Lecture Notes on Matplotlib in Python

Overview

  • Continuing with Matplotlib basics.
  • Recap of last session: Hierarchical data structures in Matplotlib.
    • Figure: The top-level container (blank canvas).
    • Axes: Multiple plots within a figure.
    • X-axis and Y-axis: For labeling and customization.

Customizing Plots

  • Customization Features:
    • Assign colors (e.g., 'r' for red, 'b' for blue, etc.).
    • Different line styles (solid, dashed, dotted).
  • Examples:
    • Red solid line: pl.plot(x, y, 'r-')
    • Green dashed line: pl.plot(x, y, 'g--')
    • Blue dotted line: pl.plot(x, y, 'b:')
    • Marker customizations (e.g., circles, stars, triangles).

Multiple Plots in a Single Figure

  • Challenges with Shared Y-axis: Different scales can hide data.
  • Creating Multiple Axes:
    • Use plt.subplot() to create a 1x2 grid for two plots.
    • Example: plt.subplot(1, 2, 1) for the first plot, plt.subplot(1, 2, 2) for the second.
  • Independent Axes: Each subplot can have its own labels and legends.

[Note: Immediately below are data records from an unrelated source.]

(** C12: A start resumes where the last life ended, and a start that fails changes nothing of
    it either: the outbox, the saved states and every recorded progress are as they
    were, nothing is delivered; and a process that starts has empty channels, a progress
    to start from, and exactly the throttle and aggregation states that were saved. *)
Theorem restart_resumes t w m :
  store_wf t → step (Down t w) m →
  outside_of m = w ∧ outbox_rows (tables_of m) = outbox_rows t ∧
  application_state (tables_of m) = application_state t ∧
  (∀ n b, processed_blocks t !! n = Some b → processed_blocks (tables_of m) !! n = Some b) ∧
  ∀ l, m = Up l →
    let p := rn_pipeline (lf_running l) in
    is_Some (processed_blocks (tables_of m) !! cfg_network_id (lf_config l)) ∧
    pl_raw p = [] ∧ pl_correlated p = [] ∧ pl_matches p = [] ∧
    ∀ n, (∀ st, am_throttle_states (pl_alerts p) !! n = Some st ↔
            ∃ str, application_state t !! (throttle_prefix +:+ n) = Some str ∧ from_str str = Ok st) ∧
         (∀ st, am_aggregation_states (pl_alerts p) !! n = Some st ↔
            ∃ str, application_state t !! (aggregation_prefix +:+ n) = Some str ∧ from_str str = Ok st).
Proof.
  intros Hwf Hstep.
  assert (∀ P e faults r db, build_context parse_abi env e (mkSqlite t faults) = (r, db) → admin_keeps P →
    (∀ config p, preserves P (initialize_block_state config p)) → P t → P (sq_tables db)) as Hboot.
  { intros P e faults r db Hb Had Hbl HP. change db with (r, db).2. rewrite <- Hb. by apply build_context_keeps. }
  assert (∀ e faults r db, build_context parse_abi env e (mkSqlite t faults) = (r, db) →
    outbox_rows (sq_tables db) = outbox_rows t ∧ application_state (sq_tables db) = application_state t ∧
    ∀ n b, processed_blocks t !! n = Some b → processed_blocks (sq_tables db) !! n = Some b) as Hall.
  { intros e faults r db Hb. split; [|split].
    - eapply (Hboot (λ t', outbox_rows t' = outbox_rows t)); [exact Hb|by apply admin_blind_keeps| |done].
      intros. apply keeps_block_state. intros. by apply set_last_only.
    - eapply (Hboot (λ t', application_state t' = application_state t)); [exact Hb|by apply admin_blind_keeps| |done].
      intros. apply keeps_block_state. intros. by apply set_last_only.
    - intros n b. eapply (Hboot (λ t', processed_blocks t' !! n = Some b)); [exact Hb|by apply admin_blind_keeps|].
      intros. apply block_state_keeps. }
  inversion Hstep as [e t' faults w' ctx db actions Hb Hacts E1 E2|e t' faults w' err db Hb E1 E2| | |]; subst; clear Hstep.
  - destruct (Hall _ _ _ _ Hb) as (Ho & Ha & Hp). split_and!; [done..|]. intros l [= <-].
    destruct (build_context_services parse_abi env e (mkSqlite t faults) ctx db Hwf Hb) as (_ & _ & Hn & ms & as' & svc & Hready).
    cbn. rewrite (ready_config _ _ _ _ _ _ Hready). split_and!; [done..|].
    destruct (ready_alerts _ _ _ _ _ _ Hready) as (s1 & s2 & Et & Hnew). intros n.
    pose proof (new_states _ _ _ n Hnew) as Hst. cbn in Hst. by rewrite Et, Ha in Hst.
  - destruct (Hall _ _ _ _ Hb) as (Ho & Ha & Hp). by split_and!.
Qed.
End AllLives.

(** ** Concrete lives *)

Import MonitorMatch.Demo AbiDemo RhaiDemo RegistryDemo Interfaces.SerdeDemo InterfacesDemo ProvidersDemo DispatchDemo
  StoreDemo ContextDemo BlockProcessorDemo ApiDemo PipelineDemo.

Module LivesDemo.
(** The last life ended with an alert in the outbox. *)
Definition waiting_alert : ActionPayload := Single (AlertManager.AlertDemo.demo_match "out" 7).
Definition tables_left : Tables := sq_tables (enqueue_outbox_batch [("out", waiting_alert)] (demo_db [])).2.
Definition boot : result AppContextError AppContext * SqliteStateRepository :=
  build_context ContextDemo.parse_abi (λ _, None) environment (mkSqlite tables_left []).
Definition outside : World * list ActionPayload := (quiet_world, []).
Definition booted : option (AppContext * list ActionConfig) :=
  ctx ← result_ok boot.1; acts ← result_ok (listed_actions "net" (sq_tables boot.2)); Some (ctx, acts).
Definition first_life : option Life := '(ctx, acts) ← booted; Some (start_supervisor ctx acts boot.2 outside).
(** Its task polls the outbox, starts the delivery, and the alert goes out. *)
Definition outbox_of (l : Life) : OutboxState (S := SqliteStateRepository) (W := World * list ActionPayload) :=
  mkOutboxState (lf_db l) (world_of (lf_running l)).
Definition at_task (dl : Delivery) (o : OutboxState) (l : Life) : Life :=
  mkLife (lf_config l) (lf_actions l) (lf_dispatcher l) (lf_validator l) (os_state o) dl
    (share (os_state o) (with_world (os_world o) (lf_running l))).
Definition waiting_item : OutboxItem := mkOutboxItem 1 "out" waiting_alert 0.
Definition polled_life (l : Life) : Life :=
  let x := poll PipelineDemo.outbox_config (outbox_of l) in at_task x.1 x.2 l.
Definition started_life (l : Life) : Life := at_task (Executing [] [waiting_item] [] []) (outbox_of l) l.
Definition sent_life (l : Life) : Life :=
  let x := complete (logged_execute (lf_dispatcher l)) waiting_item (outbox_of l) in
  at_task (Executing [] [] [x.1] []) x.2 l.
Definition last_life (l : Life) : Life := sent_life (started_life (polled_life l)).

Notation step := (machine_step ContextDemo.parse_abi (λ _, None) ApiDemo.json PipelineDemo.outbox_config).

Advanced Charting Techniques

  • Creating Larger Figures: Use the figsize parameter to adjust dimensions.
  • Spanning Axes: To create a plot spanning multiple axes, specify the axis indices.
  • Common Types of Plots:
    • Line Charts: For time series data.
    • Bar Charts: For categorical comparisons.
    • Box Plots: For visualizing distributions and outliers.
    • Histograms: For visualizing frequency distributions.
    • Scatter Plots: For observing relationships between two numerical columns.

Using Pandas with Matplotlib

  • Pandas Integration: Simplifies plotting with DataFrames.
    • Example: dataframe.plot(x='date', y='count') for a time series.
  • Creating Bar Charts: Use grouped data for categorical vs numerical analysis.
    • Example: Aggregating average premiums by age.

Summary of Plot Types

  • Line Charts: Good for trends over time.
  • Bar Charts: Useful for category comparisons.
  • Box Plots: Identify outliers and distribution.
  • Histograms: Visualize frequency distributions.
  • Scatter Plots: Analyze relationships between two variables.

Next Session Preview

  • Introduction to Seaborn: A more visually appealing library for data visualization.
  • Comparison with Matplotlib regarding ease of use and aesthetics.